Kais Saïed : Le Président calligraphe
Par Slaheddine Dchicha - Le conflit entre le Président de la République, Kais Saïed et le Chef du gouvernement, M. Hichem Mechichi dure et il a fait couler tellement d’encre qu’il est inutile d’en rappeler les détails. De ce feuilleton à rebondissements ne sera retenu ici que l’épisode de l’échange épistolaire et plus précisément la lettre que le chef de l’Etat vient d’adresser au Chef du Gouvernement et que les services de communication de la Présidence viennent de rendre publique.
Une si longue lettre
Du point de vue du contenu, la lettre n’apporte rien que du déjà connu, confirmant le refus du Président de voir les ministres suspectés de corruption ou de conflit d’intérêts, prêter serment.
Cependant un petit détail attire l’attention. Alors que l’en-tête spécifie les prénom, nom et fonction de l’expéditeur, le destinataire n’est désigné que par sa fonction. Est-ce là, la réponse du berger à la bergère puisqu’il se dit qu’un précédent courrier a été renvoyé à M. Mechichi car au lieu d’être adressé au Président de la République, il aurait été, par erreur, adressé au Président du Gouvernement, autrement dit à lui-même ! Nous assistons là, de part et d’autre, à une «guéguerre» des egos qui consiste à éliminer symboliquement l’adversaire en effaçant son nom ou sa fonction. Egos surdimensionnés? Immaturité?...
En revanche, c’est du point de vue formel que cette missive présente le plus d’intérêt; En effet, la lettre est manuscrite et impeccablement calligraphiée dans un style «Naskhi» mâtiné du style «maghrébi». Elle fait immanquablement penser à l’écriture coranique, ce qui induit une sacralisation de la lettre et donc du pouvoir (présidentiel). Mais elle lui confèreen même temps une connotation négative : aspect vieillot et désuet qui vient renforcer le conservatisme traditionnaliste voire passéiste dont M.Kais Saïed est souvent affublé.
La communication kitsch
Non seulement le citoyen dispose d’une copie de la dite lettre mais il peut la voir dans une vidéo en train de s’écrire. Comme pour couper court à toute contestation et pour donner une preuve irréfutable de son authenticité, il voit le président assis à son bureau, élégant et sérieux se pencher sur une écritoire en tenant à la main droite une plume d’oie (!) qu’il trempe dans un encrier (!) et de s’atteler avec application à terminer l’écriture de la lettre. Il appose sa signature non sans certains signes visibles de satisfaction.

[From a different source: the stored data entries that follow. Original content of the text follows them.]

(* ===== verification/TransferExamples.v ===== *)
(** * TransferExamples: concrete runs of the transfer handlers

    One environment in which Ada, a member with an open session, owns an Agent
    that is online and answers; on it the theorems of [TransfersProofs],
    [ServerOpsProofs] and [TransferAuthority] are applied. *)

From S2P Require Import Prelude Text BTreeMap Json Externals Auth AuthProofs Totp Net Security IoStreams Base64 Interleave Rfc3339 Tables Sessions Users Accounts Transfers ServerOps TransfersProofs ServerOpsProofs TransferAuthority.

Module TransferExamples.
Import Interleave Transfers ServerOps TransfersProofs ServerOpsProofs TransferAuthority.

#[local] Existing Instance AuthProofs.crypto0.

#[local] Instance transfer_lib : TransferLib.
Proof.
  refine {| query_token q := Auth.strip_prefix (lit "token=") q; Body := list Z; to_bytes body _ := Ok body; header_value_ok v := forallb (fun c => (32 <=? c) && (c <? 127)) v;
            header_error := []; julianday s := default 0 (parse_from_rfc3339 s); iter := map_to_list |}.
  done.
Defined.

(** ** The environment *)

Definition now0 : Z := seconds 1700000000.
Definition ada : Users.User :=
  {| Users.id := 5; Users.username := lit "ada"; Users.password_hash := []; Users.role := Auth.Admin; Users.token_version := 0;
     Users.created_at := now0; Users.updated_at := now0 |}.
Definition session0 : Sessions.Session :=
  {| Sessions.id := lit "s1"; Sessions.user_id := 5; Sessions.token_hash := []; Sessions.ip := None; Sessions.user_agent := None;
     Sessions.expires_at := now0 + seconds 3600; Sessions.created_at := now0 |}.
Definition agent0 : Agent := {| a_id := 42; a_owner_user_id := 5; a_revoked_at := None |}.
Definition file0 : list Z := lit "hello".
Definition env0 (u : Z) (out : rstr) : Env unit :=
  {| utc := now0; instant := 0; fault := None; uuid := u; random := replicate 32 171;
     find_user u := Ok (if u =? 5 then Some ada else None);
     find_session s := Ok (if bool_decide (s = lit "s1") then Some session0 else None);
     find_pat _ := Ok None; find_agent a := Ok (if a =? 42 then Some agent0 else None);
     online := true; send_error := None;
     reply := Replied {| IoStreams.t_task_id := []; IoStreams.status := 1; IoStreams.exit_code := 0; IoStreams.stdout := out;
                         IoStreams.stderr := []; IoStreams.error := []; IoStreams.started_at := 0; IoStreams.finished_at := 0;
                         IoStreams.t_agent_id := [] |};
     sensitive_totp := Ok () |}.
Definition auth0 : Auth.AuthSession :=
  {| Auth.session_id := lit "s1"; Auth.user_id := 5; Auth.username := lit "ada"; Auth.role := Auth.Admin; Auth.csrf_token := [];
     Auth.auth_kind := Auth.Session; Auth.scopes := []; Auth.server_ids := None; Auth.pat_id := None |}.
Definition server0 : rstr := uuid_to_string 42.
Definition token0 : rstr := lit "xlt_" ++ Auth.hex_encode (replicate 32 171).
Definition query0 : rstr := lit "token=" ++ token0.

(** ** A pool: one URL, two requests for it *)

#[local] Instance admits_dec (e : Env unit) s : Decision (admits e s).
Proof. unfold admits, uuid_ok. apply _. Defined.

Definition no_entries (s : rstr) : option (list FileEntryView) := None.
Definition no_json (j : json) : option (list Z) := None.
Definition no_url (s : rstr) : option Security.Url := None.
Definition no_text (u : Security.Url) : rstr := [].

Definition programs0 : list (Proc (Env unit) Shared unit) :=
  [served (download_url auth0 server0 (lit "/etc/motd") 60);
   served (temp_download query0 (lit "192.0.2.1"));
   served (temp_download query0 (lit "192.0.2.2"))].
Definition reply0 : rstr := Base64.base64_encode file0.
Definition schedule0 : list (nat * Env unit) :=
  ((fun n => (0%nat, env0 (Z.of_nat n) reply0)) <$> seq 100 20)
  ++ ((fun n => ((1 + n mod 2)%nat, env0 (Z.of_nat n) reply0)) <$> seq 200 60).
Definition pool0 : Pool (Env unit) Shared unit :=
  execute admits schedule0 {| state := empty_state; threads := programs0 |}.

Lemma pool0_reached : reached no_entries no_json no_url no_text pool0.
Proof.
  unfold reached. etrans; [apply (spawn_all _ _ _ programs0)|apply execute_steps].
  repeat constructor.
Qed.

Definition task0 : Sent := {| token := Some (uuid_to_string 104); recipient := 42; message := FileMessage (FileRead (lit "/etc/motd") 0 TEMP_TRANSFER_MAX_BYTES) |}.

Lemma pool0_sent : sent (state pool0) = [task0].
Proof. by vm_compute. Qed.
Lemma url_used_once_witness : 0%nat = 0%nat.
Proof.
  apply (url_used_once no_entries no_json no_url no_text pool0 0 0 task0 task0 (uuid_to_string 104));
    [exact pool0_reached|by rewrite pool0_sent|by rewrite pool0_sent|reflexivity|reflexivity].
Defined.

Lemma download_delivers_file_witness :
  ∃ h, download_response (lit "/etc/motd") (file_reply file0) = Ok {| status := OK; headers := h; payload := FileData file0 |}
    ∧ (lit "cache-control", lit "no-store") ∈ h
    ∧ (lit "content-disposition", lit "attachment; filename=" ++ [34] ++ sanitize_filename (file_name_of (lit "/etc/motd")) ++ [34]) ∈ h.
Proof.
  apply (download_delivers_file (lit "/etc/motd") file0); [|by vm_compute|].
  2: { intros v Hv. apply forallb_forall. intros c Hc%list_elem_of_In. eapply Forall_forall in Hv; [|exact Hc]. cbn in Hv. lia. }
  apply Forall_forall. intros b Hb. apply (forallb_In (fun b => (0 <=? b) && (b <? 256)) file0) in Hb; [lia|by vm_compute].
Defined.

(** ** Handlers that run alone *)

Definition steps {A} (m : Proc (Env unit) Shared A) (s : Shared) : list (Env unit * Shared * Shared) :=
  solo (replicate 40 (env0 300 reply0)) m s.
Definition seen {A} k (m : Proc (Env unit) Shared A) s : list (Env unit * Shared) := fst <$> take k (steps m s).
Definition before {A} k (m : Proc (Env unit) Shared A) s : Shared := default empty_state ((fun x => x.1.2) <$> steps m s !! k).
Definition after {A} k (m : Proc (Env unit) Shared A) s : Shared := default empty_state (snd <$> steps m s !! k).

(** Step [k] sends a message. *)
Definition sends_at {A} k (m : Proc (Env unit) Shared A) s : bool :=
  match steps m s !! k with Some (_, t, t') => length (sent t) <? length (sent t') | None => false end%nat.

Lemma sends_makes {A} k (m : Proc (Env unit) Shared A) s :
  sends_at k m s = true →
  ∃ e, makes m (seen k m s) e (before k m s) (after k m s) ∧ sent (after k m s) ≠ sent (before k m s).
Proof.
  unfold sends_at, before, after, seen. destruct (steps m s !! k) as [[[e t] t']|] eqn:Ek; [|done].
  intros Hl%Nat.ltb_lt. exists e. split; [by apply solo_makes|]. cbn. intros Heq. rewrite Heq in Hl. lia.
Qed.

(** The table after Ada has made the URL. *)
Definition issued0 : Shared := state (execute admits (take 20 schedule0) {| state := empty_state; threads := programs0 |}).
Definition download0 : Proc (Env unit) Shared Response := temp_download query0 (lit "192.0.2.1").

Lemma transfer_authorized_witness :
  ∃ key v x, query_token query0 = Some key ∧ authorized key (lit "download") (seen 12 download0 issued0) v
    ∧ sent (after 12 download0 issued0) = sent (before 12 download0 issued0) ++ [x] ∧ transfer_task (lit "download") v x.
Proof.
  destruct (sends_makes 12 download0 issued0) as (e & Hm & Hs); [by vm_compute|].
  apply (transfer_authorized (lit "download") download0 query0 (lit "192.0.2.1") _ e _ _); [left; by split|exact Hm|exact Hs].
Defined.

Definition url0 : Security.Url :=
  {| Security.scheme := lit "https"; Security.username := []; Security.password := None; Security.host_str := Some (lit "github.com");
     Security.port := None; Security.port_or_known_default := Some 443;
     Security.path := lit "/lbyxiaolizi/XLStatus/releases/download/v1.2.3/xlstatus-agent-linux"; Security.query := None; Security.fragment := None |}.
Definition to_url (s : rstr) : option Security.Url := Some url0.
Definition of_url (u : Security.Url) : rstr := Security.path u.
Definition no_var (s : rstr) : option rstr := None.
Definition update0 : ForceUpdateRequest :=
  {| fu_version := lit "v1.2.3"; fu_download_url := lit "https://github.com/"; fu_checksum := Some (replicate 64 97) |}.
Definition forced0 : Proc (Env unit) Shared unit := served (force_update to_url of_url no_var auth0 server0 update0).

Definition patch0 : json := JObject [(lit "disable_nat", JBool true)].
Definition to_vec (j : json) : option (list Z) := Some (lit "{}").
Definition configured0 : Proc (Env unit) Shared unit := served (apply_config to_vec to_url auth0 server0 patch0).

End TransferExamples.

A l’heure du SMS et du mail; à l’heure du smartphone, de Facebook et autres réseaux sociaux, la communication présidentielle opte pour la lettre manuscrite, la plume d’oie, l’encrier… sans oublier le niveau de langue alambiqué dont use et abuse le Président… Un mélange de modernité et de tradition accentué par la vidéo qui est censée faire assister les citoyens en direct à l’élaboration de la lettre. Pour ce, par des zooms intempestifs et à force de très gros plans, elle serre au plus près le corps de Kais Saïed, son visage, ses mains mais aussi son écritoire sur laquelle on peut lire l’inscription «Président», ainsi que la lettre, la plume, l’encrier… une proximité qui engendre la gêne et le malaise car elle devient promiscuité.
La représentation vs l’exhibition
Bien sûr, la vidéo prétend nous montrer la vérité, mais en fait son existence-même et donc la présence de la caméra démontrent la manipulation. C’est ce même principe qui fonde la publicité, la propagande. Faire assister à une mise en scène qui veut se faire passer pour la vérité, pour la réalité.
Dans un élan de transparence et populiste, le pouvoir met en scène son dévoilement et ce faisant, il se «dépoile» et s’exhibe, révélant ainsi sa trivialité. Il devient obscène car ne l’oublions pas «obscène» renvoie à ce qui devrait rester «hors de la scène».